Injuries Through Fighting
When most people think about their pets being hurt by wild animals, they picture them fighting with each other and this is a very real possibility. In the case of smaller animals, such as rodents, squirrels, and birds, it is possible that your dog or cat will see the animal and immediately have their instincts kick in, encouraging them to hunt. When this happens, the animal will either run away or try to defend itself; during the defense, your furry friend may become injured.
In the case of larger wild animals, such as coyotes or bears, your pet may be seen as prey. When this happens, the animal will try to hunt your dog or cat, and if they are smaller than the animal hunting them, they have a high risk of being injured or killed. It is also possible that a wild animal of any size or species will become territorial when it sees your pet and become defensive or aggressive.
In addition to direct injuries from fighting or transmitting diseases via contact, wildlife may also indirectly harm your pet. The most common instance of this would be when your cat or dog is chasing a wild animal that it views as prey. During the chase, animals have been known to focus solely on their prey, ignoring surroundings. This greatly increases your animal's risk of running into oncoming traffic, getting hit by a car, or becoming injured in some other way due to distraction.
Since wild animals do indeed pose a risk to your furry family member, you will want to take steps to prevent any pet-wildlife interactions. The most effective way to do this is to always keep an eye on your pet when they are not at home. If you have a cat, make it an indoor cat; they tend to live significantly longer than outdoor or indoor/outdoor cats due to the lower risk of disease and predators. You could also create a caged in outside play area for your cat if you would like.

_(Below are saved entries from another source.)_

Definition check_parameter (parameter : list ascii) : result Error unit :=
  match delimiterOutsideQuotes parameter "="%char with
  | Ok (Some (S i)) =>
      let equals := S i in
      reject negb (validPropertyToken (take equals parameter)) || negb (validParameterValue (drop (S equals) parameter))
        with invalidCardError ;;
      Ok tt
  | _ => Err invalidCardError
  end.
(** [group.name]: at most one dot; both are tokens. *)
Definition property_identity (identity : list ascii) : result Error (list ascii * list ascii) :=
  match index_byte "."%char identity with
  | Some dot =>
      reject bool_decide ("."%char ∈ drop (S dot) identity) with invalidCardError ;;
      Ok (take dot identity, drop (S dot) identity)
  | None => Ok ([], identity)
  end.
(** A token is ASCII, where [strings.ToUpper] maps byte by byte. *)
Definition parseRawProperty (logical chunks : list ascii) : result Error rawProperty :=
  match delimiterOutsideQuotes logical ":"%char with
  | Ok (Some (S c)) =>
      let colon := S c in
      match splitOutsideQuotes (take colon logical) ";"%char with
      | Ok ((_ :: _) as identity :: parameters) =>
          '(group, name) ← property_identity identity;
          reject negb (validPropertyToken name) || (negb (bool_decide (group = [])) && negb (validPropertyToken group))
            with invalidCardError ;;
          each check_parameter parameters;;
          Ok (MkRawProperty (str group) (str (map upper_byte name)) (str (drop (S colon) logical))
                            (negb (bool_decide (parameters = []))) chunks)
      | _ => Err invalidCardError
      end
  | _ => Err invalidCardError
  end.
(* ===== verification/ContactsXml.v ===== *)
(** DAV multistatus documents of the Contacts client
    (src/internal/contacts/xml.go, dav.go).

    The tokenizer of [encoding/xml] is the class [XMLTokens]; what the code
    does with the tokens, and how [DecodeElement] fills the tagged structs, is
    modelled here. *)
From S2P Require Import Prelude GoStrings GoTime ContactsTypes ContactsValidation ContactsUrl VCard.
Import CT.

(** * Tokens *)

Record xname := MkName { Space : string; Local : string }.
#[export] Instance xname_eq_dec : EqDecision xname.
Proof. solve_decision. Defined.
Inductive token :=
| StartElement (n : xname) (attrs : list (xname * string))
| EndElement (n : xname)
| CharData (text : list ascii)
| OtherToken.
(** The tokens of a document, and whether they end with [io.EOF] rather than
    a syntax error. *)
Class XMLTokens := { xml_tokens : list ascii → list token * bool }.

Definition davNamespace : string := "DAV:".
Definition carddavNamespace : string := "urn:ietf:params:xml:ns:carddav".
Definition maxMultiStatusXMLDepth : Z := 32.
Definition maxMultiStatusXMLTokens : Z := 100000.
Definition maxMultiStatusPropstats : Z := 8192.
Definition maxMultiStatusPropertyCount : Z := 16384.

Definition not_multistatus : Error := protocol_error "Contacts response was not a DAV multistatus document".
Definition malformed_xml : Error := protocol_error "Contacts returned malformed DAV XML".
Definition card_too_large : Error := newError CodePayloadTooLarge 0 "one vCard exceeded its byte limit".
Definition exceeded (what : string) : Error :=
  newError CodePayloadTooLarge 0 ("Contacts DAV XML exceeded its " ++ what ++ " limit").

Definition dav_named (local : string) (n : xname) : bool := bool_decide (n = MkName davNamespace local).

(** * The bounds on the structure *)

Record shape := MkShape {
  sh_depth : Z; sh_tokens : Z; sh_responses : Z; sh_propstats : Z; sh_properties : Z; sh_propDepth : Z;
  rootSeen : bool; rootClosed : bool;
}.
Definition no_shape : shape := MkShape 0 0 0 0 0 0 false false.

(** What one start tag does: [inl] is an early [return]. *)
Definition shape_start (responseLimit : Z) (n : xname) (s : shape) : result Error unit + shape :=
  let depth := sh_depth s + 1 in
  if maxMultiStatusXMLDepth <? depth then inl (Err (exceeded "depth"))
  else if rootClosed s then inl (Err malformed_xml)
  else if negb (rootSeen s) then
    if negb (dav_named "multistatus" n) then inl (Err not_multistatus)
    else inr (MkShape depth (sh_tokens s) (sh_responses s) (sh_propstats s) (sh_properties s) (sh_propDepth s) true (rootClosed s))
  else
    let responses := sh_responses s + (if dav_named "response" n then 1 else 0) in
    if dav_named "response" n && (responseLimit <? responses) then inl (Ok tt)
    else
      let propstats := sh_propstats s + (if dav_named "propstat" n then 1 else 0) in
      if dav_named "propstat" n && (maxMultiStatusPropstats <? propstats) then inl (Err (exceeded "propstat"))
      else
        let inner := negb (sh_propDepth s =? 0) && (depth =? sh_propDepth s + 1) in
        let properties := sh_properties s + (if inner then 1 else 0) in
        if inner && (maxMultiStatusPropertyCount <? properties) then inl (Err (exceeded "property"))
        else
          let propDepth := if dav_named "prop" n && (sh_propDepth s =? 0) then depth else sh_propDepth s in
          inr (MkShape depth (sh_tokens s) responses propstats properties propDepth (rootSeen s) (rootClosed s)).
Definition shape_end (n : xname) (s : shape) : shape :=
  let propDepth := if (sh_propDepth s =? sh_depth s) && dav_named "prop" n then 0 else sh_propDepth s in
  let closed := if (sh_depth s =? 1) && dav_named "multistatus" n then true else rootClosed s in
  MkShape (sh_depth s - 1) (sh_tokens s) (sh_responses s) (sh_propstats s) (sh_properties s) propDepth (rootSeen s) closed.
Definition shape_text (text : list ascii) (s : shape) : result Error unit + shape :=
  if (negb (rootSeen s) || rootClosed s) && negb (bool_decide (trim_space_b text = []))
  then inl (Err malformed_xml) else inr s.
Definition shape_token (responseLimit : Z) (t : token) (s : shape) : result Error unit + shape :=
  let s := MkShape (sh_depth s) (sh_tokens s + 1) (sh_responses s) (sh_propstats s) (sh_properties s) (sh_propDepth s)
                   (rootSeen s) (rootClosed s) in
  if maxMultiStatusXMLTokens <? sh_tokens s then inl (Err (exceeded "token"))
  else match t with
       | StartElement n _ => shape_start responseLimit n s
       | EndElement n => inr (shape_end n s)
       | CharData text => shape_text text s
       | OtherToken => inr s
       end.
Fixpoint shape_loop (responseLimit : Z) (at_eof : bool) (ts : list token) (s : shape) : result Error unit :=
  match ts with
  | [] =>
      reject negb at_eof with malformed_xml ;;
      reject negb (rootSeen s) || negb (rootClosed s) || negb (sh_depth s =? 0) with not_multistatus ;;
      Ok tt
  | t :: ts =>
      match shape_token responseLimit t s with
      | inl r => r
      | inr s => shape_loop responseLimit at_eof ts s
      end
  end.

(** * Decoding elements *)

Inductive node :=
| Elem (n : xname) (attrs : list (xname * string)) (children : list node)
| Text (text : list ascii).

(** The children up to the end of the current element, and the tokens after
    it; [None] when the tokens run out. *)
Fixpoint read_children (fuel : nat) (ts : list token) : option (list node * list token) :=
  match fuel, ts with
  | S fuel, EndElement _ :: ts => Some ([], ts)
  | S fuel, StartElement n attrs :: ts =>
      '(children, ts) ← read_children fuel ts;
      '(siblings, ts) ← read_children fuel ts;
      Some (Elem n attrs children :: siblings, ts)
  | S fuel, CharData text :: ts => '(siblings, ts) ← read_children fuel ts; Some (Text text :: siblings, ts)
  | S fuel, OtherToken :: ts => read_children fuel ts
  | _, _ => None
  end.
(** The direct text of an element. *)
Definition direct_text (children : list node) : string :=
  str (concat (map (λ c, match c with Text t => t | Elem _ _ _ => [] end) children)).
Fixpoint node_tokens (n : node) : list token :=
  match n with
  | Text t => [CharData t]
  | Elem n attrs children => (StartElement n attrs :: concat (map node_tokens children) ++ [EndElement n])%list
  end.

Record hrefProperty := MkHrefs { Hrefs : list string }.
Record resourceType := MkResourceType { IsAddressBook : bool }.
Record limitedAddressData := MkAddressData { AdValue : string; AdPresent : bool }.
Record davProp := MkProp {
  CurrentUserPrincipal : option hrefProperty;
  AddressBookHomeSet : option hrefProperty;
  PropDisplayName : string;
  AddressBookDescription : string;
  ResourceType : option resourceType;
  SupportedAddressData : option (list addressDataType);
  PropMaxResourceSize : string;
  GetETags : list string;
  AddressData : limitedAddressData;
}.
Definition no_prop : davProp := MkProp None None "" "" None None "" [] (MkAddressData "" false).
Record davPropstat := MkPropstat { PsStatus : string; PsProp : davProp }.
Record multiStatusResponse := MkResponse { RsHref : string; Propstats : list davPropstat }.

(** A field tagged with a namespace takes only elements of that namespace. *)
Definition any_ns (local : string) (n : xname) : bool := bool_decide (Local n = local).
Definition carddav (local : string) (n : xname) : bool := bool_decide (n = MkName carddavNamespace local).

Similarly, dog owners should never give their pooches the opportunity to roam free without supervision. Always keep your dog on a leash when walking through forests or other areas with a great deal of wildlife. If you let your dog outside alone, make sure he is in a fenced-in area and always keep him nearby while on walks, preferably on a leash unless you can trust him not to chase a stray bird or squirrel.
Keeping Wild Animals Away
To further minimize the risk to your pet, work to keep wild animals off of your property. The best way to do this is to remove their potential food and shelter. Trim back overgrown trees and shrubs and organize wood piles where animals may live. When leaves, nuts, or berries fall from your trees, clean them up right away and always keep your garbage cans firmly closed to prevent a potential food source. Also be sure to always feed your pets inside so their food won't attract wildlife.
Stay Up To Date With Vet Visits
It isn't possible to watch your pet all day every day, which leaves the possibility, however slim, of danger from a wild animal. As such, you want to make sure that you keep up with your regular vet visits. Make sure that your pet has all of his shots and vaccines, including that for rabies and check him regularly for fleas and ticks, especially after any trip outside. Those simple precautions will minimize any harm that wild animals can do to your pets.